When a 12-year-old school girl tells you about the explicit video a man sent her…

As National Child Protection Week draws to a close, we must face our failure to keep children safe from pornography exposure and on-line predators.

By Daniel Principe

During National Child Protection Week I have been reflecting on the personal accounts students share with Melinda and I – students who are becoming increasingly younger. It’s distressing enough when senior high school girls approach us to talk about sexual harassment as a daily experience – including at their school - to show us the dick pic they received that morning, to offload about hearing boys make sexual moaning noises. But when you hear these stories from girls who are much younger, it is even more disturbing.

But that’s the new reality – as reported just this week by the BBCDr Rebekah Eglinton, chief psychologist for the Independent Inquiry into Child Sexual Abuse, said unwanted touching, as well as being pressured into sharing nude photos, had become a part of everyday life for children "to the point where they wouldn't bother reporting it". What children have said to us is that sexual violence is now completely normalised through social media platforms and through access to online pornography.

One particular story reveals just how bad things are – and will hopefully push us all to do more to address the issue of child safety.

After speaking to a group of Year 7-9 girls in a NSW school a couple of days before the NSW lockdown, we were approached by Katie (not her real name). She revealed she had been sent a video of a man masturbating in a shower, via Snapchat.

Amidst the hundreds of stories I've heard, this one stood out.

Katie was 12 when she was sent the video.

Her parents didn’t know.

This was the first time she had told anyone.

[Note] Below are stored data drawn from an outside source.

(** [update_timing] keeps the invariant, and never fails. *)
Lemma update_timing_inv h p i d (a : list Z) clk cmd :
  Forall event_ok h → event_ok (cmd, a, clk) →
  tree_inv h p i d → take (length p) a = p →
  ∃ d', update_timing spec cmd a clk d = Some d' ∧ tree_inv ((cmd, a, clk) :: h) p i d'.
Proof.
  intros Hh [Hlen Hclk]. induction 1 as [p i n cs Hn Hcs Hch IH]; intros Ha. simpl.
  destruct (lookup_lt_is_Some_2 a (length p)) as [x Hx].
  { rewrite Hlen. pose proof (ni_depth _ _ _ _ Hn). lia. }
  rewrite (ni_level _ _ _ _ Hn), Hx. simpl. rewrite (ni_id _ _ _ _ Hn).
  destruct (decide (i = x)) as [->|Hne].
  - rewrite bool_decide_false by naive_solver.
    destruct (target_node h p x n a clk cmd) as (n'&->&Hs&Hn'); [done..|]. simpl.
    assert (take (length (p ++ [x])) a = p ++ [x]) as Ha'.
    { rewrite length_app. simpl. rewrite Nat.add_1_r. rewrite (take_S_r _ _ x) by done. by rewrite Ha. }
    assert (∃ cs', mapM (update_timing spec cmd a clk) cs = Some cs' ∧ length cs' = length cs ∧
      ∀ j c, cs' !! j = Some c → tree_inv ((cmd, a, clk) :: h) (p ++ [x]) (Z.of_nat j) c) as (cs'&->&Hl&Hcs').
    { apply mapM_indexed. intros j c Hj. by apply IH. }
    simpl. eexists; split; [done|]. constructor; [done|by rewrite Hl|done].
  - rewrite bool_decide_true by naive_solver.
    destruct (sibling_node h p i n a clk cmd) as (n'&->&Hs&Hn'); [naive_solver..|]. simpl.
    eexists; split; [done|]. constructor; [done..|].
    intros j c Hj. apply tree_inv_other; [|by apply Hch].
    intros E. assert ((p ++ [i]) !! length p = Some i) as Hi by (by rewrite list_lookup_middle).
    rewrite <- E, lookup_take_lt in Hi by (rewrite length_app; simpl; lia). congruence.
Qed.

(** ** Whole histories *)

(** A tree without the parts the timing does not depend on. *)
Fixpoint skel (d : DRAM L C S) : DRAM L C S :=
  match d with
  | Dram n cs =>
    Dram (set_state (start spec (level n)) (set_row_state ∅ (set_cur_clk 0 n))) (map skel cs)
  end.

Lemma tree_inv_skel h p i d d' : skel d' = skel d → tree_inv h p i d → tree_inv h p i d'.
Proof.
  intros E Hd. revert d' E. induction Hd as [p i n cs Hn Hlen _ IH]; intros [n' cs'] E.
  simpl in E. unfold set_state, set_row_state, set_cur_clk in E. simpl in E.
  injection E as El Ei _ Ex Ep _ Ecs. destruct Hn as [Hl Hd Hi Hp Hnx]. constructor.
  - split; rewrite ?El, ?Ei, ?Ex, ?Ep; auto. intros c. unfold history_len. rewrite El. apply Hp.
  - apply (f_equal length) in Ecs. rewrite !length_map in Ecs. congruence.
  - intros j c' Hj. apply (f_equal (lookup j)) in Ecs. rewrite !list_lookup_fmap, Hj in Ecs.
    destruct (cs !! j) as [c|] eqn:Hc; simplify_eq/=. by eapply IH.
Qed.

Lemma child_count_lt k j x (a : list Z) :
  addr_ok a → a !! (k + 1)%nat = Some x → 0 ≤ x → j = child_count k → j ≠ 0%nat → (Z.to_nat x < j)%nat.
Proof.
  intros [_ Hr] Hx Hpos -> Hne. apply Hr in Hx; [|lia]. unfold child_count in *.
  case_decide; [done|]. lia.
Qed.

Lemma visited_prefix cmd a k l m :
  visited cmd a k l → (m < k)%nat →
  ∃ lm x, visited cmd a m lm ∧ lm ≠ scope spec cmd ∧ a !! (m + 1)%nat = Some x ∧ 0 ≤ x ∧
    child_count m ≠ 0%nat.
Proof.
  induction 1 as [l Hl|k l x l' Hv IH Hne Hx Hpos Hc Hl']; intros Hm; [lia|].
  destruct (decide (m = k)) as [->|]; [eauto 10|]. apply IH. lia.
Qed.

Lemma visited_cast cmd a k l : visited cmd a k l → level_cast spec k = Some l.
Proof. by destruct 1. Qed.

Lemma next_leb (n x : Z) : 0 ≤ x → (negb (n =? -1) && (x <? n)) = false ↔ n ≤ x.
Proof. intros. destruct (n =? -1) eqn:?, (x <? n) eqn:?; simpl; split; intros; try done; lia. Qed.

Before our talk she didn’t think there was anything she could do about it – she thought she just had to put up with it.

She said it was “pretty normal” online. It had happened to her friends as well.

How did we arrive at this point? Where a 12-year-old girl could receive a live video of a masturbating man, from a man she didn’t know – and think this was just how it is for girls like her?

Children like Katie are enduring these degrading and illegal intrusions because we, the adults, have allowed it. Even though it is now well known that predators no longer need to be in the same room, suburb, or even country to harm a child as the Australian Centre on Child Exploitation documents.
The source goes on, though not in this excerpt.